Paris: French oil giant Total said Friday it plans to go ahead and invest in additional production capacity, even while crude prices are falling in the wake of Opec’s latest output decision.

“In raw materials sectors such as ours, the right strategy is to invest counter-cyclically,” Total’s chief executive Patrick Pouyanne told the group’s annual shareholder meeting.

This means that Total will invest in additional capacity even at a time of falling prices so that it can ratchet up output quickly once oil prices start to rise again.

“Our aim ... is to decide within the next 18 months on around 10 new projects representing additional production capacity of around 350,000 barrels per day and which will be profitable” with an oil price of $50 (Dh184) per barrel or more, he said.

Crude prices plunged almost five per cent on Thursday as traders were disappointed by the outcome of Opec’s latest output meeting.

Extend deal

In a bid to address an ongoing supply glut and support prices, the cartel decided at the end of last year to reduce output by 1.8 million barrels per day over a six-month period.

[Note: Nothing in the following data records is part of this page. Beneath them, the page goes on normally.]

Lemma cell_convertible f : Forall (λ v, match v with DbBlob _ => false | _ => true end = true) svalues →
  length svalues = SESSION_MAX → (f < 36)%nat → convertible (cell f) = true.
Proof.
  intros Hb Hl Hf. unfold session_column_name.
  destruct (lookup_lt_is_Some_2 svalues f) as [v Hv]; [rewrite Hl; unfold SESSION_MAX; lia|].
  rewrite (list_lookup_total_correct _ _ _ Hv). rewrite Forall_forall in Hb.
  specialize (Hb v (list_elem_of_lookup_2 _ _ _ Hv)). destruct v; try done. simpl.
  destruct (session_column_indexed f); [done|].
  assert (forallb (λ f, convertible (default_col_values !!! f)) (seq 0 36) = true) as Hd by by vm_compute.
  rewrite forallb_forall in Hd. apply Hd, in_seq. lia.
Qed.

(** What is read of the column of a field. *)
Definition entries_of (f : nat) : list StatEntry := default [] (convert_attribute (cell f) f).

(** Columns that hold the cells of their fields are all read. *)
Lemma convert_cells fs idx : (∀ i f, fs !! i = Some f → SessionCassTableColumns !! (idx + i)%nat = Some f) →
  (∀ f, f ∈ fs → is_Some (convert_attribute (cell f) f)) →
  convert_columns (cell <$> fs) idx = Some (concat (entries_of <$> fs)).
Proof.
  revert idx. induction fs as [|f fs IH]; intros idx Hi Hc; [done|].
  rewrite !fmap_cons. cbn [convert_columns]. pose proof (Hi 0%nat f eq_refl) as Hf. rewrite Nat.add_0_r in Hf. rewrite Hf.
  destruct (Hc f ltac:(by left)) as [fes Hfes]. cbn [mbind option_bind].
  unfold entries_of at 1. rewrite Hfes. rewrite (IH (S idx)); [done| |].
  { intros i f' Hf'. specialize (Hi (S i) f' Hf'). by rewrite Nat.add_succ_r in Hi. }
  intros f' Hf'. apply Hc. by right.
Qed.

(** Each field is read under its own name. *)
Lemma entries_named f e : e ∈ entries_of f → session_query_columns !! f = Some (se_name e).
Proof.
  unfold entries_of, convert_attribute. destruct (session_query_columns !! f) as [n|];
    destruct (cell f); simpl; repeat case_match; simpl; rewrite ?elem_of_cons, ?elem_of_nil;
    try done; intros [->|[]]; done.
Qed.
Lemma name_of_field f f' n : session_query_columns !! f = Some n → session_query_columns !! f' = Some n → f = f'.
Proof. apply NoDup_lookup. apply (bool_decide_eq_true_1 (NoDup session_query_columns)). by vm_compute. Qed.
Lemma filter_same f n : session_query_columns !! f = Some n → filter (λ e, se_name e = n) (entries_of f) = entries_of f.
Proof.
  intros Hf. assert (Forall (λ e, se_name e = n) (entries_of f)) as Hall.
  { apply Forall_forall. intros e He%entries_named. rewrite Hf in He. by injection He. }
  induction Hall as [|e l He _ IH]; [done|]. by rewrite filter_cons_True, IH.
Qed.
Lemma filter_other f f' n : f ≠ f' → session_query_columns !! f = Some n →
  filter (λ e, se_name e = n) (entries_of f') = [].
Proof.
  intros Hne Hf. assert (Forall (λ e, se_name e ≠ n) (entries_of f')) as Hall.
  { apply Forall_forall. intros e He%entries_named Hn. apply Hne. eapply name_of_field; [done|by rewrite He, Hn]. }
  induction Hall as [|e l He _ IH]; [done|]. by rewrite filter_cons_False.
Qed.
Lemma filter_field fs f n : NoDup fs → f ∈ fs → session_query_columns !! f = Some n →
  filter (λ e, se_name e = n) (concat (entries_of <$> fs)) = entries_of f.
Proof.
  intros Hnd Hf Hn. induction Hnd as [|f' fs Hf' Hnd IH]; [by apply elem_of_nil in Hf|].
  rewrite fmap_cons. cbn [concat]. rewrite filter_app. apply elem_of_cons in Hf as [<-|Hf].
  - rewrite (filter_same _ _ Hn). rewrite <- (app_nil_r (entries_of f)) at 2. f_equal. clear IH Hnd.
    induction fs as [|g fs IH]; [done|]. rewrite fmap_cons. cbn [concat]. rewrite filter_app.
    apply not_elem_of_cons in Hf' as [Hg Hfs]. by rewrite (filter_other f g) , IH.
  - rewrite (filter_other f f') by (done || by intros ->). by apply IH.
Qed.

Definition fields_before : list nat := [2; 3; 4; 5]%nat.
Definition fields_after : list nat := (seq 13 23 ++ seq 8 5)%nat.

Lemma session_loop_time t1 u l a : session_loop (t1 :: DbUuid u :: l) 6 None a = session_loop l 8 (Some u) a.
Proof. done. Qed.

(** The fields that are read as attributes. *)
Definition session_attributes : list nat := fields_before ++ fields_after.
(* ===== verification/RuleEngine.v ===== *)
(** * The rule engine of the collector

    [contrail-collector/ruleeng.cc]: what is done with a message.  A UVE is
    published to Redis and Kafka; then, unless the message is dropped, the
    objects it names are recorded, the message itself, its statistics and its
    sessions.  The calls of the publisher are a list of events; the walkers are
    those of [DomStats]. *)
From Stdlib Require Import Ascii.
From stdpp Require Import base tactics list strings pretty gmap.
From Stdlib Require Import ZArith Lia SpecFloat.
From S2P Require Import Prelude.
From S2P Require Import CppString.
From S2P Require Import VizConstants.
From S2P Require Import QueryTypes.
From S2P Require Import Json.
From S2P Require Import AnalyticsQuery.
From S2P Require Import PostProcessing.
From S2P Require Import StatsSelect.
From S2P Require Import WhereQuery.
From S2P Require Import SelectQuery.
From S2P Require Import StatWalker.
From S2P Require Import DbHandler.
From S2P Require Import Xml.
From S2P Require Import DomStats.
From S2P Require Import SessionTable.
Local Open Scope Z_scope.

(** [g_sandesh_constants] of the sandesh library: bits of the hints. *)
Class SandeshHints := { SANDESH_KEY_HINT : Z; SANDESH_SYNC_HINT : Z }.
Definition has_hint (hd : SandeshHeader) (hint : Z) : bool := negb (Z.land (hd_Hints hd) hint =? 0).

At its meeting in Vienna on Thursday, Opec decided to extend that deal for another nine months, but voted against deepening the cuts.

Total insisted it had no intention on easing up on its current programme of cost discipline, under which it had decided to scale back investments to a “durable and sustainable” level of €15-17 billion ($17-19 billion) per year between 2018 and 2020.

While the Opec deal had enabled oil prices to stabilise at around $50 per barrel, “the environment we operate in is characterised by high market volatility and also a number of geopolitical uncertainties,” Pouyanne said.